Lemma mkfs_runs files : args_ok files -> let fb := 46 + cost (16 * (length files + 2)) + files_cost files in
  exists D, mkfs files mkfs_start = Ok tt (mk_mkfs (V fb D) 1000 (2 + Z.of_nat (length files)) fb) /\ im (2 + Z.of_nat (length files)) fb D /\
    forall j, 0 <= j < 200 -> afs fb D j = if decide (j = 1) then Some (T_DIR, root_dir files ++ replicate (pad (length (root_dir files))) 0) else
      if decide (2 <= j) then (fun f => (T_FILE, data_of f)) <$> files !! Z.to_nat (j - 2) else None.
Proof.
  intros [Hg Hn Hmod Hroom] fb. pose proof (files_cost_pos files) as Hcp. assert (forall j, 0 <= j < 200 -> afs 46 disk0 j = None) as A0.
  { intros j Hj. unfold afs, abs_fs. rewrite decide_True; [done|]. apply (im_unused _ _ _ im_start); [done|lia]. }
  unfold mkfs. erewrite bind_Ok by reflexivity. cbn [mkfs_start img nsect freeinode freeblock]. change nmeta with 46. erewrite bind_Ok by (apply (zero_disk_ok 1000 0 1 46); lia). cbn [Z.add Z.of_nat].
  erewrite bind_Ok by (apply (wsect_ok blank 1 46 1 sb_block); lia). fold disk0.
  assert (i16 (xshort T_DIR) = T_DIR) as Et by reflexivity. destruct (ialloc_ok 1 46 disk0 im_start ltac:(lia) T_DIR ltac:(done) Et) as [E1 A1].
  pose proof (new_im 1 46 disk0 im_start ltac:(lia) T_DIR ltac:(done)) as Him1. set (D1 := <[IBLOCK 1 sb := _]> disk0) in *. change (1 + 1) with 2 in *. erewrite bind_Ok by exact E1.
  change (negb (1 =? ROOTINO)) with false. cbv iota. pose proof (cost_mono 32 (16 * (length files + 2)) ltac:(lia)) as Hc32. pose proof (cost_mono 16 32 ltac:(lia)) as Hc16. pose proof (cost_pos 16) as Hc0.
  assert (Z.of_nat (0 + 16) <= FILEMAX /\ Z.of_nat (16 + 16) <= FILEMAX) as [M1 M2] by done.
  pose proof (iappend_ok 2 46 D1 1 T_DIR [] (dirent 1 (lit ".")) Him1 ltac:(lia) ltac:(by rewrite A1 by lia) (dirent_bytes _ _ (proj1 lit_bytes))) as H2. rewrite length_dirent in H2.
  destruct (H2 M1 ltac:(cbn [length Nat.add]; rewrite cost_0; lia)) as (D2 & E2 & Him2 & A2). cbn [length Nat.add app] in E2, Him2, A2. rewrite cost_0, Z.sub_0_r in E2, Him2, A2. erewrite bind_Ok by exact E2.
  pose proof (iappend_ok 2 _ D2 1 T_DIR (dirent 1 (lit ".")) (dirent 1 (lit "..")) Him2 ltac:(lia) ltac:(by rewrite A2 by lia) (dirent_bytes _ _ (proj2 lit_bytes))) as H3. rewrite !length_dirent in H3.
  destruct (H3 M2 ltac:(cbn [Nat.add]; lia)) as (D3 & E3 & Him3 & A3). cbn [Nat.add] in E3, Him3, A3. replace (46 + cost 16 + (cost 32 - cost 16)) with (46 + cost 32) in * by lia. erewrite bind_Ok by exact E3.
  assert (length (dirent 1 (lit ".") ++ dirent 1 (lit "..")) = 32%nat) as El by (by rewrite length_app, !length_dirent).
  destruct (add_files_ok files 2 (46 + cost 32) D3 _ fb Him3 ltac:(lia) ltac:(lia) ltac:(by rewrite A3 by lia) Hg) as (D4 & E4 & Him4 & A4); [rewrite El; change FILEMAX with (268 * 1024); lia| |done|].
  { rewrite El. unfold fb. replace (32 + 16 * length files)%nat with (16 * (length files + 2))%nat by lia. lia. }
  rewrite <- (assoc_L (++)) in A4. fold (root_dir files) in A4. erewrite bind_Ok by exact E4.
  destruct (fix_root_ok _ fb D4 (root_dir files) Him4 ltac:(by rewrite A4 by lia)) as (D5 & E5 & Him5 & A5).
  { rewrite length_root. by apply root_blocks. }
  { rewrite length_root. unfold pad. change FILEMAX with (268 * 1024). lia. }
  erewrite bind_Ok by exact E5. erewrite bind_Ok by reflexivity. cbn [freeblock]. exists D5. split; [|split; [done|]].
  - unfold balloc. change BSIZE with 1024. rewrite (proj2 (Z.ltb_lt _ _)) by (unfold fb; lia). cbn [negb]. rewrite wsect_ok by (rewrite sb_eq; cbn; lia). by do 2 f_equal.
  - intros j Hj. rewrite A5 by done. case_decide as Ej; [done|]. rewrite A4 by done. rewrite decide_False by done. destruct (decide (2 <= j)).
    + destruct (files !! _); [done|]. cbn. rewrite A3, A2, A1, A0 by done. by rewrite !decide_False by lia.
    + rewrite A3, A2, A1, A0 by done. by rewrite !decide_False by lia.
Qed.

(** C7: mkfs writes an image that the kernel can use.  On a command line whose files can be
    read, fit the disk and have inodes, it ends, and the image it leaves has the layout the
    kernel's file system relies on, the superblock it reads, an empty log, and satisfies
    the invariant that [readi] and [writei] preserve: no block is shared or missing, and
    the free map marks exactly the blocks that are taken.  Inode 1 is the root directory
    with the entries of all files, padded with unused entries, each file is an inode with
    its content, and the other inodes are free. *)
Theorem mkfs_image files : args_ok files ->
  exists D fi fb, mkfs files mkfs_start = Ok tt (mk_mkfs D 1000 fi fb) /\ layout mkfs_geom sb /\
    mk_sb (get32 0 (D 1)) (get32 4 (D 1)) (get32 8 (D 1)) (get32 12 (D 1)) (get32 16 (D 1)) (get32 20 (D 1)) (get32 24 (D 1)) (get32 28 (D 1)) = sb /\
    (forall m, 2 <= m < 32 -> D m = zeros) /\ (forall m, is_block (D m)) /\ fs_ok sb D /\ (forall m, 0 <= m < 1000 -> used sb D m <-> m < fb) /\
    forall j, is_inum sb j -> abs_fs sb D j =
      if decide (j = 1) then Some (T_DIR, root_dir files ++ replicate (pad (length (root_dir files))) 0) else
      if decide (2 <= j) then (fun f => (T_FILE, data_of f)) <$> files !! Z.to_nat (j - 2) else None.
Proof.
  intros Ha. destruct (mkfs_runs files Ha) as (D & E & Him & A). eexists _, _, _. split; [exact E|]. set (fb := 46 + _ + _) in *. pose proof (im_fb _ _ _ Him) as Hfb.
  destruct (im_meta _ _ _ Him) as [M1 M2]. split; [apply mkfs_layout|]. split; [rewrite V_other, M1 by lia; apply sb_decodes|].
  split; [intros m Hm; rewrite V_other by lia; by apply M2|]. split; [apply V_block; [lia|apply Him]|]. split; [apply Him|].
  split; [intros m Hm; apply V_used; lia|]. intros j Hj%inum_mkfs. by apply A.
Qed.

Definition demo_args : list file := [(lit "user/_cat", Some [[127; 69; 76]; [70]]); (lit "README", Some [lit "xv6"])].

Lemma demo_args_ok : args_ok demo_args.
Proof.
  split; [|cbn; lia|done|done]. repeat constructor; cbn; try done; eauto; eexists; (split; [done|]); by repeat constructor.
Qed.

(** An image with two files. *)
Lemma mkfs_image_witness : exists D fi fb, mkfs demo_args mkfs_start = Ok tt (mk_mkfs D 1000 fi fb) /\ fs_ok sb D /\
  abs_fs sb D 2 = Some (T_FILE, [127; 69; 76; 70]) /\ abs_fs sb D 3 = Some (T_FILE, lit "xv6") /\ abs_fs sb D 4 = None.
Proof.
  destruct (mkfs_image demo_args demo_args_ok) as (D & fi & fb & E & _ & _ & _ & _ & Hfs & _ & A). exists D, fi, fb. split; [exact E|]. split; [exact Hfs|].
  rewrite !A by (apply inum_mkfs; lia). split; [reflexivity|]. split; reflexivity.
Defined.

________________________________________

(TASK DETAILS) Copy out, exactly and alone, the lines of the entries above between the ones holding "rewrite El. unfold" and "Theorem mkfs_image files : args_ok files ->", inclusive.

(EXERCISE ANSWER)
  { rewrite El. unfold fb. replace (32 + 16 * length files)%nat with (16 * (length files + 2))%nat by lia. lia. }
  rewrite <- (assoc_L (++)) in A4. fold (root_dir files) in A4. erewrite bind_Ok by exact E4.
  destruct (fix_root_ok _ fb D4 (root_dir files) Him4 ltac:(by rewrite A4 by lia)) as (D5 & E5 & Him5 & A5).
  { rewrite length_root. by apply root_blocks. }
  { rewrite length_root. unfold pad. change FILEMAX with (268 * 1024). lia. }
  erewrite bind_Ok by exact E5. erewrite bind_Ok by reflexivity. cbn [freeblock]. exists D5. split; [|split; [done|]].
  - unfold balloc. change BSIZE with 1024. rewrite (proj2 (Z.ltb_lt _ _)) by (unfold fb; lia). cbn [negb]. rewrite wsect_ok by (rewrite sb_eq; cbn; lia). by do 2 f_equal.
  - intros j Hj. rewrite A5 by done. case_decide as Ej; [done|]. rewrite A4 by done. rewrite decide_False by done. destruct (decide (2 <= j)).
    + destruct (files !! _); [done|]. cbn. rewrite A3, A2, A1, A0 by done. by rewrite !decide_False by lia.
    + rewrite A3, A2, A1, A0 by done. by rewrite !decide_False by lia.
Qed.

(** C7: mkfs writes an image that the kernel can use.  On a command line whose files can be
    read, fit the disk and have inodes, it ends, and the image it leaves has the layout the
    kernel's file system relies on, the superblock it reads, an empty log, and satisfies
    the invariant that [readi] and [writei] preserve: no block is shared or missing, and
    the free map marks exactly the blocks that are taken.  Inode 1 is the root directory
    with the entries of all files, padded with unused entries, each file is an inode with
    its content, and the other inodes are free. *)
Theorem mkfs_image files : args_ok files ->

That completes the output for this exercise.